(* ===== verification/AdmitWorld.v ===== *)
(** * Device admission: the cluster as the controller finds it

    The [world] the programs of AdmitReconcile.v act on: Workloads on the API server
    and in the informer cache that lags behind it, flavors, nodes, Devices objects and
    bound Pods, and the controller's own memory.  [perform] says what each call
    answers and how it may fail.  A write carries the resource version it was judged
    from and does not land on a newer object, as the comment of [objectWriteResult]
    (src/pkg/worker/controllers/worker/helper.go) relies on.  Which Ready answers were
    written, and on what they were judged, is recorded beside, for the theorems only. *)

From stdpp Require Import prelude gmap strings list sorting.
From S2P Require Import Prelude Programs Device PluginRecords AdmitDemand AdmitFit.

Record ResourceFlavor := { RfNodeLabels : gmap string string }.

Record DevicesObject := { DoName : string; DoLabels : gmap string string; DoDevices : Devices }.

(** A Pod bound to a node, with its Workload annotation and its podset label. *)
Record BoundPod := { BpPod : Pod; BpWorkload : string; BpPodSet : string }.

(** Namespace and name. *)
Abbreviation key := (string * string)%type.

Definition key_of (wl : Workload) : key := (WlNamespace wl, WlName wl).

(** A Workload with its resource version. *)
Abbreviation object := (Workload * Z)%type.

Inductive apierr := NotFound | Conflict | OtherError.

(** The Pods of one Workload podset bound to one node, as [chargedKey]: namespace,
    Workload, podset, hostname. *)
Abbreviation chargedKey := (string * string * string * string)%type.

Record ledgerCharges := { lc_hostnames : gset string; lc_pods : gmap chargedKey Z }.

(** What a verdict was judged on. *)
Record judgement := {
  j_pool : list scopedDevices; j_charges : ledgerCharges;
  j_inflight : list familyDemand; j_demands : list familyDemand }.

(** [stream] holds per Workload what the cache shows, then the newer states of the
    API server in the order they were written; [None] is an absent object. *)
Abbreviation streams := (gmap key (list (option object))).

Record answer := { a_workload : Workload; a_basis : judgement; a_streams : streams }.

Record world := {
  stream : streams;
  clock : Z;
  flavors : gmap string ResourceFlavor;
  inventory : gmap string DevicesObject;
  nodes : gmap string (gmap string string);
  bound : gmap string (list BoundPod);
  readyUnobserved : gmap key Workload;
  (** a Ready answer that was written and not yet put into [readyUnobserved] *)
  unrecorded : option Workload;
  answers : list answer }.

Definition set_stream s clk (w : world) : world := {|
  stream := s; clock := clk; flavors := flavors w; inventory := inventory w; nodes := nodes w; bound := bound w;
  readyUnobserved := readyUnobserved w; unrecorded := unrecorded w; answers := answers w |}.
Definition set_memory m u (w : world) : world := {|
  stream := stream w; clock := clock w; flavors := flavors w; inventory := inventory w; nodes := nodes w;
  bound := bound w; readyUnobserved := m; unrecorded := u; answers := answers w |}.
Definition set_answers u a (w : world) : world := {|
  stream := stream w; clock := clock w; flavors := flavors w; inventory := inventory w; nodes := nodes w;
  bound := bound w; readyUnobserved := readyUnobserved w; unrecorded := u; answers := a |}.
Definition set_cluster fl inv nd bd (w : world) : world := {|
  stream := stream w; clock := clock w; flavors := fl; inventory := inv; nodes := nd; bound := bd;
  readyUnobserved := readyUnobserved w; unrecorded := unrecorded w; answers := answers w |}.

Definition history (s : streams) (k : key) : list (option object) := default [None] (s !! k).
Definition cached_at (s : streams) (k : key) : option object := default None (head (history s k)).
Definition stored_at (s : streams) (k : key) : option object := default None (last (history s k)).

(** The API server takes a new state. *)
Definition write_at (k : key) (o : option Workload) (w : world) : world :=
  set_stream (<[k := history (stream w) k ++ [(fun wl => (wl, clock w + 1)) <$> o]]> (stream w)) (clock w + 1) w.

Definition with_checks (checks : list AdmissionCheckState) (wl : Workload) : Workload := {|
  WlNamespace := WlNamespace wl; WlName := WlName wl; WlUID := WlUID wl; WlPodSets := WlPodSets wl;
  WlAdmission := WlAdmission wl; WlChecks := checks; HasQuotaReservation := HasQuotaReservation wl;
  IsEvicted := IsEvicted wl; IsFinished := IsFinished wl; IsActive := IsActive wl; IsAdmitted := IsAdmitted wl |}.

(** ** Actions *)

Inductive act : Type -> Type :=
  | GetWorkload (k : key) : act (apierr + object)
  | FilterForController (checks : list AdmissionCheckState) : act (option (list string))
  | GetFlavor (ref : string) : act (apierr + ResourceFlavor)
  | ListDevices (sel : gmap string string) : act (option (list DevicesObject))
  | GetNode (name : string) : act (apierr + gmap string string)
  | ListPods (node : string) : act (option (list BoundPod))
  | ListWorkloads : act (option (list Workload))
  | ReadUnobserved : act (gmap key Workload)
  | StoreUnobserved (m : gmap key Workload) : act unit
  | PatchStatus (wl : Workload) (version : Z) (desired : list AdmissionCheckState) (basis : option judgement)
      : act (option apierr).

(** A call fails; a write is applied and its answer is lost. *)
Record choice := { failing : bool; lost : bool }.

Section Perform.
Context `{KueueAPI : Kueue}.
(** The checks that name this controller. *)
Context (owned : string -> bool).

Definition set_checks (desired : list AdmissionCheckState) (wl : Workload) : Workload :=
  with_checks (foldl SetAdmissionCheckState (WlChecks wl) desired) wl.

(** The verdict written is Ready. *)
Definition says_ready (desired : list AdmissionCheckState) : bool :=
  existsb (fun st => bool_decide (AcsState st = CheckStateReady)) desired.

Definition patch (wl : Workload) (desired : list AdmissionCheckState) (basis : option judgement) (w : world) : world :=
  let written := set_checks desired wl in
  let w' := write_at (key_of wl) (Some written) w in
  if says_ready desired then
    set_answers (Some written)
      (answers w ++ match basis with
                    | Some j => [{| a_workload := written; a_basis := j; a_streams := stream w |}]
                    | None => []
                    end) w'
  else w'.

Definition answering {X} (c : choice) (x : X) : option X := if failing c then None else Some x.

Definition found {X} (c : choice) (o : option X) : apierr + X :=
  if failing c then inl OtherError else match o with None => inl NotFound | Some x => inr x end.

Definition perform (t : nat) (c : choice) {X} (a : act X) (w : world) : option (X * world) :=
  match a with
  | GetWorkload k => Some (found c (cached_at (stream w) k), w)
  | FilterForController checks =>
      Some (answering c (filter (fun n => owned n = true) (AcsName <$> checks)), w)
  | GetFlavor ref => Some (found c (flavors w !! ref), w)
  | ListDevices sel =>
      Some (answering c (filter (fun o => sel ⊆ DoLabels o) (map_to_list (inventory w)).*2), w)
  | GetNode name => Some (found c (nodes w !! name), w)
  | ListPods node => Some (answering c (default [] (bound w !! node)), w)
  | ListWorkloads =>
      Some (answering c (omap (fun k => fst <$> cached_at (stream w) k) (map_to_list (stream w)).*1), w)
  | ReadUnobserved => Some (readyUnobserved w, w)
  | StoreUnobserved m => Some (tt, set_memory m None w)
  | PatchStatus wl version desired basis =>
      Some (match stored_at (stream w) (key_of wl) with
            | None => (Some NotFound, w)
            | Some (stored, v) =>
                if negb (v =? version) then (Some Conflict, w)
                else if failing c then (Some OtherError, w)
                else (if lost c then Some OtherError else None, patch stored desired basis w)
            end)
  end.
End Perform.

Abbreviation prog := (Programs.prog act).
#[global] Open Scope prog_scope.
··········
WHAT YOU WILL DO — Look through the data above and return each line where the string "that" occurs.

SOLUTION TO THIS TASK —
    and in the informer cache that lags behind it, flavors, nodes, Devices objects and
  (** a Ready answer that was written and not yet put into [readyUnobserved] *)
(** The checks that name this controller. *)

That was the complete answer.